■ Activity: Your task is to reproduce exactly the lines that run from the beginning of the data through the line where "From S2P Require Import Prelude." appears.

----- Data section

(* ===== verification/NgxBase64.v ===== *)
(** * Base64 (nginx core, [ngx_string.c], [ngx_string.h])

    [ngx_encode_base64], [ngx_decode_base64] and [ngx_decode_base64url].  The
    destination is returned as the list of bytes written; the decoder's
    [NGX_ERROR] is [None]. *)

From S2P Require Import Prelude.

(** ** Encoder *)

Definition basis64_enc : list Z :=
  lit "ABCDEFGHIJKLMNOPQRSTUVWXYZabcdefghijklmnopqrstuvwxyz0123456789+/".

Definition b64c (i : Z) : Z := nth (Z.to_nat i) basis64_enc 0.

Fixpoint ngx_encode_base64 (s : list Z) : list Z :=
  match s with
  | s0 :: s1 :: s2 :: s' =>
      b64c (Z.land (Z.shiftr s0 2) 0x3f)
      :: b64c (Z.lor (Z.shiftl (Z.land s0 3) 4) (Z.shiftr s1 4))
      :: b64c (Z.lor (Z.shiftl (Z.land s1 0x0f) 2) (Z.shiftr s2 6))
      :: b64c (Z.land s2 0x3f)
      :: ngx_encode_base64 s'
  | [s0; s1] =>
      [ b64c (Z.land (Z.shiftr s0 2) 0x3f);
        b64c (Z.lor (Z.shiftl (Z.land s0 3) 4) (Z.shiftr s1 4));
        b64c (Z.shiftl (Z.land s1 0x0f) 2);
        chr "=" ]
  | [s0] =>
      [ b64c (Z.land (Z.shiftr s0 2) 0x3f);
        b64c (Z.shiftl (Z.land s0 3) 4);
        chr "="; chr "=" ]
  | [] => []
  end.

(** [ngx_base64_encoded_length] and [ngx_base64_decoded_length]. *)
Definition ngx_base64_encoded_length (len : Z) : Z := (len + 2) / 3 * 4.
Definition ngx_base64_decoded_length (len : Z) : Z := (len + 3) / 4 * 3.

(** ** Decoder *)

Definition row77 : list Z := replicate 16 77.

Definition basis64_std : list Z :=
  row77 ++ row77 ++
  [77; 77; 77; 77; 77; 77; 77; 77; 77; 77; 77; 62; 77; 77; 77; 63;
   52; 53; 54; 55; 56; 57; 58; 59; 60; 61; 77; 77; 77; 77; 77; 77;
   77;  0;  1;  2;  3;  4;  5;  6;  7;  8;  9; 10; 11; 12; 13; 14;
   15; 16; 17; 18; 19; 20; 21; 22; 23; 24; 25; 77; 77; 77; 77; 77;
   77; 26; 27; 28; 29; 30; 31; 32; 33; 34; 35; 36; 37; 38; 39; 40;
   41; 42; 43; 44; 45; 46; 47; 48; 49; 50; 51; 77; 77; 77; 77; 77] ++
  row77 ++ row77 ++ row77 ++ row77 ++ row77 ++ row77 ++ row77 ++ row77.

Definition basis64_url : list Z :=
  row77 ++ row77 ++
  [77; 77; 77; 77; 77; 77; 77; 77; 77; 77; 77; 77; 77; 62; 77; 77;
   52; 53; 54; 55; 56; 57; 58; 59; 60; 61; 77; 77; 77; 77; 77; 77;
   77;  0;  1;  2;  3;  4;  5;  6;  7;  8;  9; 10; 11; 12; 13; 14;
   15; 16; 17; 18; 19; 20; 21; 22; 23; 24; 25; 77; 77; 77; 77; 63;
   77; 26; 27; 28; 29; 30; 31; 32; 33; 34; 35; 36; 37; 38; 39; 40;
   41; 42; 43; 44; 45; 46; 47; 48; 49; 50; 51; 77; 77; 77; 77; 77] ++
  row77 ++ row77 ++ row77 ++ row77 ++ row77 ++ row77 ++ row77 ++ row77.

Section decoder.
Context (basis : list Z).

Definition b64v (c : Z) : Z := nth (Z.to_nat c) basis 77.

(** The first loop: the bytes before the first ["="], or an error at a byte
    outside the alphabet. *)
Fixpoint b64_scan (src : list Z) : option (list Z) :=
  match src with
  | [] => Some []
  | c :: src' =>
      if c =? chr "=" then Some []
      else if b64v c =? 77 then None
      else match b64_scan src' with
           | Some l => Some (c :: l)
           | None => None
           end
  end.

(** The second loop, on the [len] bytes the first one accepted. *)
Fixpoint b64_groups (s : list Z) : list Z :=
  match s with
  | s0 :: s1 :: s2 :: s3 :: s' =>
      u8 (Z.lor (Z.shiftl (b64v s0) 2) (Z.shiftr (b64v s1) 4))
      :: u8 (Z.lor (Z.shiftl (b64v s1) 4) (Z.shiftr (b64v s2) 2))
      :: u8 (Z.lor (Z.shiftl (b64v s2) 6) (b64v s3))
      :: b64_groups s'
  | [s0; s1; s2] =>
      [ u8 (Z.lor (Z.shiftl (b64v s0) 2) (Z.shiftr (b64v s1) 4));
        u8 (Z.lor (Z.shiftl (b64v s1) 4) (Z.shiftr (b64v s2) 2)) ]
  | [s0; s1] =>
      [ u8 (Z.lor (Z.shiftl (b64v s0) 2) (Z.shiftr (b64v s1) 4)) ]
  | _ => []
  end.

Definition ngx_decode_base64_internal (src : list Z) : option (list Z) :=
  match b64_scan src with
  | None => None
  | Some s => if zlen s mod 4 =? 1 then None else Some (b64_groups s)
  end.
End decoder.

Definition ngx_decode_base64 (src : list Z) : option (list Z) :=
  ngx_decode_base64_internal basis64_std src.

Definition ngx_decode_base64url (src : list Z) : option (list Z) :=
  ngx_decode_base64_internal basis64_url src.

(** ** Lemmas *)

(** Induction three bytes at a time, as the encoder goes. *)
Lemma triple_ind (P : list Z -> Prop) :
  P [] -> (forall a, P [a]) -> (forall a b, P [a; b]) ->
  (forall a b c l, P l -> P (a :: b :: c :: l)) -> forall l, P l.
Proof.
  intros H0 H1 H2 H3.
  assert (H : forall l, P l /\ (forall a, P (a :: l)) /\ (forall a b, P (a :: b :: l))).
  { induction l as [|x l (IH0 & IH1 & IH2)]; auto. }
  intros l. apply H.
Qed.

Lemma quad_ind (P : list Z -> Prop) :
  P [] -> (forall a, P [a]) -> (forall a b, P [a; b]) ->
  (forall a b c, P [a; b; c]) ->
  (forall a b c d l, P l -> P (a :: b :: c :: d :: l)) -> forall l, P l.
Proof.
  intros H0 H1 H2 H3 H4.
  assert (H : forall l, P l /\ (forall a, P (a :: l)) /\ (forall a b, P (a :: b :: l))
              /\ (forall a b c, P (a :: b :: c :: l))).
  { induction l as [|x l (IH0 & IH1 & IH2 & IH3)]; auto 6. }
  intros l. apply H.
Qed.

(** The decoding table inverts the encoding alphabet, which avoids ["="]. *)
Lemma b64v_b64c i :
  0 <= i < 64 -> b64v basis64_std (b64c i) = i /\ b64c i <> chr "=".
Proof.
  intros Hi.
  pose proof (zrange_forall 64
    (fun i => (b64v basis64_std (b64c i) =? i) && negb (b64c i =? chr "="))
    ltac:(vm_compute; reflexivity) i Hi) as H.
  rewrite andb_true_iff, negb_true_iff in H. lia.
Qed.

(** The four six-bit indices of a group of three bytes. *)
Definition sx0 (a : Z) : Z := Z.land (Z.shiftr a 2) 0x3f.
Definition sx1 (a b : Z) : Z := Z.lor (Z.shiftl (Z.land a 3) 4) (Z.shiftr b 4).
Definition sx2 (b c : Z) : Z := Z.lor (Z.shiftl (Z.land b 0x0f) 2) (Z.shiftr c 6).
Definition sx3 (c : Z) : Z := Z.land c 0x3f.

Definition below64 (i : Z) : bool := (0 <=? i) && (i <? 64).

Lemma below64_spec i : below64 i = true -> 0 <= i < 64.
Proof. unfold below64. rewrite andb_true_iff. lia. Qed.

Lemma sx_bound a b :
  is_byte a -> is_byte b ->
  0 <= sx0 a < 64 /\ 0 <= sx1 a b < 64 /\ 0 <= sx2 a b < 64 /\ 0 <= sx3 a < 64.
Proof.
  intros Ha Hb.
  pose proof (zrange_forall2 256 256
    (fun a b => below64 (sx0 a) && below64 (sx1 a b) && below64 (sx2 a b)
                && below64 (sx3 a))
    ltac:(vm_compute; reflexivity) a b Ha Hb) as H.
  rewrite !andb_true_iff in H. destruct H as [[[? ?] ?] ?].
  auto using below64_spec.
Qed.

Lemma sx_first a b :
  is_byte a -> is_byte b -> u8 (Z.lor (Z.shiftl (sx0 a) 2) (Z.shiftr (sx1 a b) 4)) = a.
Proof.
  intros Ha Hb. apply Z.eqb_eq.
  exact (zrange_forall2 256 256
    (fun a b => u8 (Z.lor (Z.shiftl (sx0 a) 2) (Z.shiftr (sx1 a b) 4)) =? a)
    ltac:(vm_compute; reflexivity) a b Ha Hb).
Qed.

Lemma sx_second a b c :
  is_byte a -> is_byte b -> is_byte c ->
  u8 (Z.lor (Z.shiftl (sx1 a b) 4) (Z.shiftr (sx2 b c) 2)) = b.
Proof.
  intros Ha Hb Hc. unfold sx1, sx2.
  assert (Hl : 0 <= Z.land a 3 < 4)
    by (change 3 with (Z.ones 2); rewrite Z.land_ones by lia; apply Z.mod_pos_bound; lia).
  assert (Hh : 0 <= Z.shiftr c 6 < 4)
    by (rewrite Z.shiftr_div_pow2 by lia; unfold is_byte in Hc; change (2 ^ 6) with 64; divlia).
  apply Z.eqb_eq. generalize dependent (Z.land a 3). generalize dependent (Z.shiftr c 6).
  intros x Hx y Hy.
  exact (zrange_forall3 4 4 256
    (fun x y b => u8 (Z.lor (Z.shiftl (Z.lor (Z.shiftl y 4) (Z.shiftr b 4)) 4)
                        (Z.shiftr (Z.lor (Z.shiftl (Z.land b 0x0f) 2) x) 2)) =? b)
    ltac:(vm_compute; reflexivity) x y b Hx Hy Hb).
Qed.

Lemma sx_third b c :
  is_byte b -> is_byte c -> u8 (Z.lor (Z.shiftl (sx2 b c) 6) (sx3 c)) = c.
Proof.
  intros Hb Hc. apply Z.eqb_eq.
  exact (zrange_forall2 256 256
    (fun b c => u8 (Z.lor (Z.shiftl (sx2 b c) 6) (sx3 c)) =? c)
    ltac:(vm_compute; reflexivity) b c Hb Hc).
Qed.

Lemma b64_scan_cons i l :
  0 <= i < 64 ->
  b64_scan basis64_std (b64c i :: l) =
  match b64_scan basis64_std l with Some l' => Some (b64c i :: l') | None => None end.
Proof.
  intros Hi. destruct (b64v_b64c i Hi) as [Hv He]. cbn [b64_scan].
  rewrite Hv. destruct (Z.eqb_spec (b64c i) 61); [done|]. zcases. done.
Qed.

(** A group of four encoded bytes decodes to the three bytes it came from. *)
Lemma b64_group4 a b c t :
  is_byte a -> is_byte b -> is_byte c ->
  b64_groups basis64_std
    (b64c (sx0 a) :: b64c (sx1 a b) :: b64c (sx2 b c) :: b64c (sx3 c) :: t)
  = a :: b :: c :: b64_groups basis64_std t.
Proof.
  intros Ha Hb Hc. cbn [b64_groups].
  destruct (sx_bound a b Ha Hb) as (B0 & B1 & _ & _).
  destruct (sx_bound b c Hb Hc) as (_ & _ & B2 & _).
  destruct (sx_bound c c Hc Hc) as (_ & _ & _ & B3).
  rewrite !(proj1 (b64v_b64c _ B0)), !(proj1 (b64v_b64c _ B1)),
    !(proj1 (b64v_b64c _ B2)), !(proj1 (b64v_b64c _ B3)).
  rewrite sx_first, sx_second, sx_third by done. done.
Qed.

Lemma sx1_0 a : Z.shiftl (Z.land a 3) 4 = sx1 a 0.
Proof. unfold sx1. rewrite Z.shiftr_0_l, Z.lor_0_r. done. Qed.

Lemma sx2_0 b : Z.shiftl (Z.land b 0x0f) 2 = sx2 b 0.
Proof. unfold sx2. rewrite Z.shiftr_0_l, Z.lor_0_r. done. Qed.

Lemma encode_scan s :
  bytes s ->
  exists t, b64_scan basis64_std (ngx_encode_base64 s) = Some t /\
    zlen t mod 4 <> 1 /\ b64_groups basis64_std t = s.
Proof.
  assert (is_byte 0) as Z0 by (unfold is_byte; lia).
  induction s as [|a|a b|a b c s IH] using triple_ind; intros Hs;
    rewrite ?Forall_cons in Hs; cbn [ngx_encode_base64];
    repeat change (Z.land (Z.shiftr ?x 2) 0x3f) with (sx0 x);
    repeat change (Z.lor (Z.shiftl (Z.land ?x 3) 4) (Z.shiftr ?y 4)) with (sx1 x y);
    repeat change (Z.lor (Z.shiftl (Z.land ?x 0x0f) 2) (Z.shiftr ?y 6)) with (sx2 x y);
    repeat change (Z.land ?x 0x3f) with (sx3 x);
    rewrite ?sx1_0, ?sx2_0.
  - exists []. split; [done|]. split; [vm_compute; done | done].
  - destruct Hs as [Ha _]. destruct (sx_bound a 0 Ha Z0) as (B0 & B1 & _).
    exists [b64c (sx0 a); b64c (sx1 a 0)]. rewrite !b64_scan_cons by done.
    split; [done|]. split; [vm_compute; done|]. cbn [b64_groups].
    rewrite (proj1 (b64v_b64c _ B0)), (proj1 (b64v_b64c _ B1)), sx_first by done. done.
  - destruct Hs as (Ha & Hb & _). destruct (sx_bound a b Ha Hb) as (B0 & B1 & _).
    destruct (sx_bound b 0 Hb Z0) as (_ & _ & B2 & _).
    exists [b64c (sx0 a); b64c (sx1 a b); b64c (sx2 b 0)].
    rewrite !b64_scan_cons by done.
    split; [done|]. split; [vm_compute; done|]. cbn [b64_groups].
    rewrite (proj1 (b64v_b64c _ B0)), !(proj1 (b64v_b64c _ B1)), (proj1 (b64v_b64c _ B2)).
    rewrite sx_first, sx_second by done. done.
  - destruct Hs as (Ha & Hb & Hc & Hs). destruct (IH Hs) as (t & Ht & Hm & Hg).
    destruct (sx_bound a b Ha Hb) as (B0 & B1 & _ & _).
    destruct (sx_bound b c Hb Hc) as (_ & _ & B2 & _).
    destruct (sx_bound c c Hc Hc) as (_ & _ & _ & B3).
    rewrite !b64_scan_cons, Ht by done. eexists. split; [done|].
    rewrite b64_group4, Hg by done. split; [|done].
    autorewrite with ngx. replace (1 + _) with (zlen t + 1 * 4) by lia.
    rewrite Z_mod_plus_full. done.
Qed.

Lemma b64_groups_length basis s :
  zlen (b64_groups basis s) = zlen s * 3 / 4.
Proof.
  induction s as [|a|a b|a b c|a b c d s IH] using quad_ind; try done.
  cbn [b64_groups]. autorewrite with ngx. rewrite IH. divlia.
Qed.

Lemma b64_scan_length basis src t : b64_scan basis src = Some t -> zlen t <= zlen src.
Proof.
  revert t; induction src as [|c src IH]; intros t; cbn [b64_scan].
  { by intros [= <-]. }
  repeat case_match; intros; simplify_eq; autorewrite with ngx;
    pose proof (zlen_nonneg src); try lia.
  specialize (IH _ eq_refl). lia.
Qed.

(** ** Properties *)

(** Base64 round trip: decoding what the encoder wrote gives the encoded
    bytes back, for every byte string. *)
Theorem base64_roundtrip s :
  bytes s -> ngx_decode_base64 (ngx_encode_base64 s) = Some s.
Proof.
  intros Hs. destruct (encode_scan s Hs) as (t & Ht & Hm & Hg).
  unfold ngx_decode_base64, ngx_decode_base64_internal.
  rewrite Ht, Hg. by apply Z.eqb_neq in Hm as ->.
Qed.

Lemma base64_roundtrip_witness :
  bytes (lit "user:pass") /\
  ngx_decode_base64 (ngx_encode_base64 (lit "user:pass")) = Some (lit "user:pass").
Proof.
  assert (H : bytes (lit "user:pass"))
    by (repeat constructor; unfold is_byte; lia).
  split; [exact H | exact (base64_roundtrip _ H)].
Defined.

(** The sizes callers reserve are right: the encoder writes exactly
    [ngx_base64_encoded_length] bytes, and either decoder writes at most
    [ngx_base64_decoded_length] bytes. *)
Theorem base64_lengths s src :
  zlen (ngx_encode_base64 s) = ngx_base64_encoded_length (zlen s) /\
  (forall d, ngx_decode_base64 src = Some d \/ ngx_decode_base64url src = Some d ->
     zlen d <= ngx_base64_decoded_length (zlen src)).
Proof.
  split.
  - unfold ngx_base64_encoded_length.
    induction s as [|a|a b|a b c s IH] using triple_ind; try done.
    cbn [ngx_encode_base64]. autorewrite with ngx. rewrite IH. divlia.
  - intros d. unfold ngx_decode_base64, ngx_decode_base64url, ngx_decode_base64_internal.
    unfold ngx_base64_decoded_length.
    intros [H|H]; repeat case_match; simplify_eq; rewrite b64_groups_length;
      match goal with E : b64_scan _ _ = Some _ |- _ => apply b64_scan_length in E end;
      pose proof (zlen_nonneg src); divlia.
Qed.

Lemma base64_lengths_witness :
  zlen (lit "ab") <= ngx_base64_decoded_length (zlen (lit "YWI=")).
Proof.
  apply (proj2 (base64_lengths [] (lit "YWI=")) (lit "ab")). left. vm_compute. done.
Defined.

----------

■ Task solution:
(* ===== verification/NgxBase64.v ===== *)
(** * Base64 (nginx core, [ngx_string.c], [ngx_string.h])

    [ngx_encode_base64], [ngx_decode_base64] and [ngx_decode_base64url].  The
    destination is returned as the list of bytes written; the decoder's
    [NGX_ERROR] is [None]. *)

From S2P Require Import Prelude.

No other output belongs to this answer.